Michel Eyquem de Montaigne

                (Saint-Michel-de-Montaigne,28 février 1533 – 13 septembre 1592). 

Michel Eyquem de Montaigne, issu d’une famille de notables de la région de Bordeaux, est une des figures majeures de l’humanisme et de la renaissance. Son oeuvre principale, Les essais est une collection de réflexions introspectives sur son époque, ses contemporains et la nature humaine. Dans le texte suivant, Montaigne se questionne sur le thème de l’amitié et de ses mécanismes en illustrant son propos de sa propre expérience de l’amitié avec le poète Étienne de La Boétie.
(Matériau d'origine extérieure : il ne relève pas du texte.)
Lemma swap_twice_and_dup_pop_witness :
  1 <= 2 <= 16 /\ 2 + 1 <= len (mkStack [7; 8; 9]) /\
  1 <= len (mkStack [7; 8; 9]) /\
  swapN 2 (mkStack [7; 8; 9]) ≫= swapN 2 = Some (mkStack [7; 8; 9]) /\
  exists v, dup 1 (mkStack [7; 8; 9]) ≫= pop = Some (v, mkStack [7; 8; 9]).
Proof.
  assert (H1 : 1 <= 2 <= 16) by lia.
  assert (H2 : 2 + 1 <= len (mkStack [7; 8; 9])) by (cbv; discriminate).
  assert (H3 : 1 <= len (mkStack [7; 8; 9])) by (cbv; discriminate).
  split; [exact H1|]. split; [exact H2|]. split; [exact H3|].
  split.
  - exact (proj1 (swap_twice_and_dup_pop (mkStack [7; 8; 9])) 2 H1 H2).
  - exact (proj2 (swap_twice_and_dup_pop (mkStack [7; 8; 9])) H3).
Defined.

End StackFacts.

(** ** The bitmap *)

Module AnalysisFacts.
Import Analysis AnalysisSpec.

Lemma immediates_range op : 0 <= immediates op <= 32.
Proof.
  unfold immediates, PUSH1, PUSH32. destruct (decide _); lia.
Qed.

(** Bit [m] of the mask [1 << k], for [k] below the word size. *)
Lemma mask_bit k m :
  0 <= k < 32 -> 0 <= m ->
  Z.testbit (Z.shiftl 1 k mod 2 ^ 32) m = bool_decide (m = k).
Proof.
  intros Hk Hm. rewrite Z.shiftl_1_l.
  rewrite Z.mod_small by (split; [lia | apply Z.pow_lt_mono_r; lia]).
  destruct (decide (m = k)) as [->|Hne].
  - rewrite Z.pow2_bits_true by lia. by rewrite bool_decide_eq_true_2.
  - rewrite Z.pow2_bits_false by lia. by rewrite bool_decide_eq_false_2.
Qed.

Lemma IsPushData_neg bits q : q < 0 -> IsPushData bits q = false.
Proof.
  intros Hq. unfold IsPushData, gidx.
  destruct (decide _) as [H|]; [|done].
  exfalso. assert (q / 32 < 0) by (apply Z.div_lt_upper_bound; lia). lia.
Qed.

Lemma IsPushData_past bits q : 32 * glen bits <= q -> IsPushData bits q = false.
Proof.
  intros Hq. unfold IsPushData, gidx.
  destruct (decide _) as [H|]; [|done].
  rewrite (proj2 (lookup_ge_None bits _)); [done|].
  assert (glen bits <= q / 32) by (apply Z.div_le_lower_bound; lia).
  unfold glen in *. lia.
Qed.

(** [set1] within the bitmap succeeds and sets just that bit. *)
Lemma set1_spec bits p :
  0 <= p < 32 * glen bits ->
  exists bits',
    set1 bits p = Some bits' /\ glen bits' = glen bits /\
    forall q, IsPushData bits' q = bool_decide (q = p) || IsPushData bits q.
Proof.
  intros Hp.
  assert (Hw : 0 <= p / 32 < glen bits).
  { split; [apply Z.div_pos; lia | apply Z.div_lt_upper_bound; lia]. }
  assert (Hm : 0 <= p mod 32 < 32) by (apply Z.mod_pos_bound; lia).
  unfold set1, gidx, gstore. destruct (decide _) as [_|]; [|lia].
  destruct (lookup_lt_is_Some_2 bits (Z.to_nat (p / 32))) as [w Hwd];
    [unfold glen in *; lia|].
  rewrite Hwd; cbn [mbind option_bind]. destruct (decide _) as [_|]; [|lia].
  eexists. split; [reflexivity|]. split.
  { unfold glen. by rewrite length_insert. }
  intros q. unfold IsPushData, gidx.
  destruct (decide (0 <= q / 32)) as [Hq|Hq].
  - assert (Hq0 : 0 <= q).
    { destruct (Z_lt_le_dec q 0) as [Hneg|]; [|done].
      assert (q / 32 < 0) by (apply Z.div_lt_upper_bound; lia). lia. }
    assert (Hqm : 0 <= q mod 32 < 32) by (apply Z.mod_pos_bound; lia).
    destruct (decide (q / 32 = p / 32)) as [Hsame|Hdiff].
    + rewrite Hsame.
      rewrite list_lookup_insert_eq by (unfold glen in *; lia). rewrite Hwd.
      rewrite Z.lor_spec, mask_bit by lia. rewrite orb_comm. f_equal.
      apply bool_decide_ext.
      pose proof (Z.div_mod q 32). pose proof (Z.div_mod p 32). lia.
    + rewrite list_lookup_insert_ne by lia.
      rewrite bool_decide_eq_false_2; [done|]. intros ->. done.
  - rewrite bool_decide_eq_false_2; [done|]. intros ->. lia.
Qed.

(** [setN] within the bitmap succeeds and sets just its range. *)
Lemma setN_spec (n : nat) : forall bits p,
  0 <= p -> p + Z.of_nat n <= 32 * glen bits ->
  exists bits',
    setN bits p n = Some bits' /\ glen bits' = glen bits /\
    forall q,
      IsPushData bits' q
      = bool_decide (p <= q < p + Z.of_nat n) || IsPushData bits q.
Proof.
  induction n as [|n IH]; intros bits p Hp Hroom; cbn [setN].
  - exists bits. repeat split. intros q.
    rewrite bool_decide_eq_false_2; [done | lia].
  - destruct (set1_spec bits p) as (b1 & -> & Hlen1 & Hb1); [lia|].
    cbn [mbind option_bind].
    destruct (IH b1 (p + 1)) as (b2 & -> & Hlen2 & Hb2); [lia | lia |].
    exists b2. split; [done|]. split; [lia|].
    intros q. rewrite Hb2, Hb1, orb_assoc. f_equal.
    repeat case_bool_decide; try done; lia.
Qed.

(** A scan step by step, from the cursor's point of view. *)
Lemma pushdata_from_end code pc q :
  0 <= pc -> glen code <= pc -> ~ pushdata_from code pc q.
Proof.
  intros Hpc Hend (pc' & op & Hc & Hop & _).
  assert (Hnone : gidx code pc = None).
  { unfold gidx. destruct (decide _); [|done].
    apply lookup_ge_None. unfold glen in *. lia. }
  destruct Hc; congruence.
Qed.

Lemma pushdata_from_step code pc op q :
  gidx code pc = Some op ->
  pushdata_from code pc q <->
  pc < q <= pc + immediates op \/
  pushdata_from code (pc + 1 + immediates op) q.
Proof.
  intros Hop. split.
  - intros (pc' & op' & Hc & Hop' & Hq). destruct Hc as [pc|pc o pc' Ho Hc].
    + left. congruence.
    + right. assert (o = op) as -> by congruence. by exists pc', op'.
  - intros [Hq|(pc' & op' & Hc & Hop' & Hq)].
    + exists pc, op. split; [constructor | done].
    + exists pc', op'. split; [by econstructor | done].
Qed.

(** More fuel than the code has bytes left changes nothing. *)
Lemma codeBitvecInternal_fuel code (fuel : nat) : forall pc bits,
  glen code - pc <= Z.of_nat fuel ->
  codeBitvecInternal (S fuel) code pc bits
  = codeBitvecInternal fuel code pc bits.
Proof.
  induction fuel as [|fuel IH]; intros pc bits Hfuel.
  - cbn [codeBitvecInternal]. destruct (decide _); [lia | done].
  - change (codeBitvecInternal (S (S fuel)) code pc bits) with
      (if decide (pc < glen code) then
         op ← gidx code pc;
         let n := immediates op in
         if decide (0 < n) then
           bits' ← setN bits (pc + 1) (Z.to_nat n);
           codeBitvecInternal (S fuel) code (pc + 1 + n) bits'
         else codeBitvecInternal (S fuel) code (pc + 1) bits
       else Some bits).
    cbn [codeBitvecInternal].
    destruct (decide _); [|done].
    destruct (gidx code pc) as [op|]; [|done]. cbn [mbind option_bind].
    pose proof (immediates_range op).
    destruct (decide _).
    + destruct (setN _ _ _) as [b|]; [|done]. cbn [mbind option_bind].
      apply IH. lia.
    + apply IH. lia.
Qed.

Lemma codeBitvecInternal_more_fuel code (k : nat) : forall fuel pc bits,
  glen code - pc <= Z.of_nat fuel ->
  codeBitvecInternal (k + fuel) code pc bits
  = codeBitvecInternal fuel code pc bits.
Proof.
  induction k as [|k IH]; intros fuel pc bits Hfuel; [done|].
  cbn [Nat.add]. rewrite codeBitvecInternal_fuel by lia. by apply IH.
Qed.

(** The scan never leaves a bitmap with 32 positions of room past the
    code, and it marks exactly the immediates it jumps over. *)
Lemma codeBitvecInternal_spec code (fuel : nat) : forall pc bits,
  0 <= pc -> glen code - pc <= Z.of_nat fuel ->
  glen code + 32 <= 32 * glen bits ->
  exists bits',
    codeBitvecInternal fuel code pc bits = Some bits' /\
    glen bits' = glen bits /\
    forall q,
      IsPushData bits' q = true <->
      IsPushData bits q = true \/ pushdata_from code pc q.
Proof.
  induction fuel as [|fuel IH]; intros pc bits Hpc Hfuel Hroom.
  - exists bits. repeat split; [tauto|].
    intros [H|H]; [done|]. exfalso. revert H. apply pushdata_from_end; lia.
  - cbn [codeBitvecInternal]. destruct (decide _) as [Hin|Hout].
    + destruct (lookup_lt_is_Some_2 code (Z.to_nat pc)) as [op Hop];
        [unfold glen in *; lia|].
      assert (Hop' : gidx code pc = Some op).
      { unfold gidx. by destruct (decide _); [|lia]. }
      rewrite Hop'; cbn [mbind option_bind].
      pose proof (immediates_range op) as Himm.
      destruct (decide _) as [Hpush|Hnot].
      * destruct (setN_spec (Z.to_nat (immediates op)) bits (pc + 1))
          as (b1 & -> & Hlen1 & Hb1); [lia | lia |].
        cbn [mbind option_bind].
        destruct (IH (pc + 1 + immediates op) b1) as (b2 & -> & Hlen2 & Hb2);
          [lia | lia | lia |].
        exists b2. split; [done|]. split; [lia|].
        intros q. rewrite Hb2, Hb1, (pushdata_from_step code pc op q Hop').
        rewrite orb_true_iff, bool_decide_eq_true. intuition lia.
      * destruct (IH (pc + 1) bits) as (b2 & -> & Hlen2 & Hb2);
          [lia | lia | lia |].
        exists b2. split; [done|]. split; [done|].
        intros q. rewrite Hb2, (pushdata_from_step code pc op q Hop').
        replace (immediates op) with 0 by lia.
        rewrite !Z.add_0_r. intuition lia.
    + exists bits. repeat split; [tauto|].
      intros [H|H]; [done|]. exfalso. revert H. apply pushdata_from_end; lia.
Qed.

Lemma IsPushData_zeros (n : nat) q : IsPushData (replicate n 0) q = false.
Proof.
  unfold IsPushData. destruct (gidx _ _) as [w|] eqn:E; [|done].
  unfold gidx in E. destruct (decide _); [|done].
  apply lookup_replicate in E as [-> _]. apply Z.testbit_0_l.
Qed.
(** ** Executing an exit *)

(** C5: for every position with a non-zero size, an exit whose order is
    accepted sets the position to {size: 0, avg_price: 0}; the order it sends
    is for the whole position size, whatever that size is. *)
Theorem exit_closes_whole_position (ex : exchange) (pos : position)
    (symbol : string) (placed : order) :
  position_size pos <> 0%Z ->
  place_order ex (exit_request pos symbol) = Ok placed ->
  exit_position ex pos symbol
  = (Some placed, {| position_size := 0; position_avg_price := 0 |})
  /\ sz (exit_request pos symbol) = str (position_size pos).
Proof.
  intros _ Hplaced. unfold exit_position. rewrite Hplaced.
  split; reflexivity.
Qed.

(** A long position of 40 is closed by one sell order for 40. *)
Lemma exit_closes_whole_position_witness :
  exit_position answering_exchange first_tranche "XRP-USDT"
  = (Some "order 40"%string, initial_position)
  /\ exit_request first_tranche "XRP-USDT"
     = {| instId := "XRP-USDT"; tdMode := "cross"; side := "sell";
          ordType := "market"; sz := "40" |}.
Proof.
  destruct (exit_closes_whole_position answering_exchange first_tranche
              "XRP-USDT" "order 40"%string) as [Hexit _].
  - discriminate.
  - reflexivity.
  - split; [exact Hexit | reflexivity].
Defined.

(** ** The entry decision and its execution *)

Section Entry.

Variable py_float : string -> option float.

(** An entry whose two remote calls succeed adds its size to the position
    and overwrites the average price with the price it fetched. *)
Lemma enter_position_accepted (ex : exchange) (pos : position)
    (symbol side : string) (size : Z) (price : float) (placed : order) :
  get_current_price py_float ex symbol = Ok price ->
  place_order ex {| instId := symbol; tdMode := "cross"; side := side;
                    ordType := "market"; sz := str size |} = Ok placed ->
  enter_position py_float ex pos symbol side size
  = (Some placed, {| position_size := position_size pos + size;
                     position_avg_price := price |}).
Proof.
  intros Hprice Hplaced. unfold enter_position.
  rewrite Hprice. simpl. rewrite Hplaced. reflexivity.
Qed.

(** An entry with a failed remote call returns [None] and leaves the
    position as it was. *)
Lemma enter_position_refused (ex : exchange) (pos : position)
    (symbol side : string) (size : Z) :
  fst (enter_position py_float ex pos symbol side size) = None ->
  snd (enter_position py_float ex pos symbol side size) = pos.
Proof.
  unfold enter_position.
  destruct (get_current_price py_float ex symbol) as [price | e]; simpl;
    [| reflexivity].
  destruct (place_order ex _) as [placed | e]; simpl;
    [discriminate | reflexivity].
Qed.

(** C2: from a position of size 0, [check_entry_conditions] returns 'buy1'
    for every price history whose latest RSI value is strictly below the
    oversold threshold, and does not return 'buy1' when there is no such
    value; executing the first entry of size 40 at the fetched current
    price turns the position into {size: 40, avg_price: current_price}. *)
Theorem buy1_from_flat (cfg : config) (pos : position)
    (prices : list float) (current_price : float) :
  position_size pos = 0%Z ->
  (forall current_rsi,
      latest_rsi cfg prices = Ok current_rsi ->
      PrimFloat.ltb current_rsi (float_of_Z (rsi_oversold cfg)) = true ->
      check_entry_conditions cfg pos prices current_price = Ok (Some buy1))
  /\ ((forall current_rsi,
          latest_rsi cfg prices = Ok current_rsi ->
          PrimFloat.ltb current_rsi (float_of_Z (rsi_oversold cfg)) = false) ->
      check_entry_conditions cfg pos prices current_price <> Ok (Some buy1))
  /\ (forall ex symbol price placed,
         get_current_price py_float ex symbol = Ok price ->
         place_order ex {| instId := symbol; tdMode := "cross";
                           side := "buy"; ordType := "market";
                           sz := str (buy1_size default_config) |}
         = Ok placed ->
         enter_position py_float ex pos symbol "buy"
           (buy1_size default_config)
         = (Some placed, {| position_size := 40;
                            position_avg_price := price |})).
Proof.
  intros Hflat. rewrite check_entry_conditions_unfold.
  split; [| split].
  - intros current_rsi -> Hbelow. simpl.
    rewrite Hflat, Hbelow. reflexivity.
  - intros Hnot.
    destruct (latest_rsi cfg prices) as [current_rsi | e]; simpl;
      [| discriminate].
    rewrite (Hnot current_rsi eq_refl), andb_false_r.
    destruct (_ && _); discriminate.
  - intros ex symbol price placed Hprice Hplaced.
    rewrite (enter_position_accepted ex pos symbol "buy" _ price placed
               Hprice Hplaced).
    rewrite Hflat. reflexivity.
Qed.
“Parce que c’était lui, parce que c’était moi”

Michel Eyquem de Montaigne, from a family of nobility from the Bordeaux region, is one of the major figures of humanism and renaissance. His main work, The Essays is a collection of introspective reflections on his time, his contemporaries and human nature. In the following text, Montaigne questions the theme of friendship and its mechanisms by illustrating his words of his own experience of friendship with the poet Étienne de La Boétie.

“because it was he, because it was I”

Michel Eyquem de Montaigne, joka on kuuluisa Bordeaux’n alueen merkittävien perheestä, on yksi humanismin ja renessanssin päähahmoista. Hänen pääteoksensa, Esseitä, on kokoelma introspektiivisia pohdintoja ajasta, hänen aikalaisistaan ​​ja ihmisluonnosta. Seuraavassa tekstissä Montaigne kyseenalaistaa ystävyyden teemaa ja sen mekanismeja valaisemalla sanoja omasta ystävyyskokemuksestaan ​​runoilijan Étienne de La Boétien kanssa.

 “Koska se oli hän, koska se olin minä” 

De l’amitié

Au demeurant, ce que nous appelons ordinairement amis et amitiés, ce ne sont qu’accointances et familiarités nouées par quelque occasion ou commodité, par le moyen de laquelle nos âmes s’entretiennent. En l’amitié de quoi je parle, elles se mêlent et confondent l’une en l’autre, d’un mélange si universel qu’elles effacent et ne retrouvent plus la couture qui les a jointes. Si on me presse de dire pourquoi je l’aimais, je sens que cela ne se peut exprimer, qu’en répondant : « Parce que c’était lui, parce que c’était moi. »
Il y a, au-delà de tout mon discours, et de ce que j’en puis dire particulièrement, ne sais quelle force inexplicable et fatale, médiatrice de cette union. Nous nous cherchions avant que de nous être vus, et par des rapports que nous oyions l’un de l’autre, qui faisaient en notre affection plus d’effort que ne porte la raison des rapports, je crois par quelque ordonnance du ciel ; nous nous embrassions par nos noms. Et à notre première rencontre, qui fut par hasard en une grande fête et compagnie de ville, nous nous trouvâmes si pris, si connus, si obligés entre nous, que rien dès lors ne nous fut si proche que l’un à l’autre. Il écrivit une satire latine excellente, qui est publiée, par laquelle il excuse et explique la précipitation de notre intelligence, si promptement parvenue à sa perfection. Ayant si peu à durer, et ayant si tard commencé, car nous étions tous deux hommes faits, et lui plus de quelques années, elle n’avait point à perdre de temps et à se régler au patron des amitiés molles et régulières, auxquelles il faut tant de précautions de longue et préalable conversation. Celle-ci n’a point d’autre idée que d’elle-même, et ne se peut rapporter qu’à soi. Ce n’est pas une spéciale considération, ni deux, ni trois, ni quatre, ni mille : c’est je ne sais quelle quintessence de tout ce mélange, qui ayant saisi toute ma volonté, l’amena se plonger et se perdre dans la sienne ; qui, ayant saisi toute sa volonté, l’amena se plonger et se perdre en la mienne, d’une faim, d’une concurrence pareille. Je dis perdre, à la vérité, ne nous réservant rien qui nous fût propre, ni qui fût ou sien, ou mien.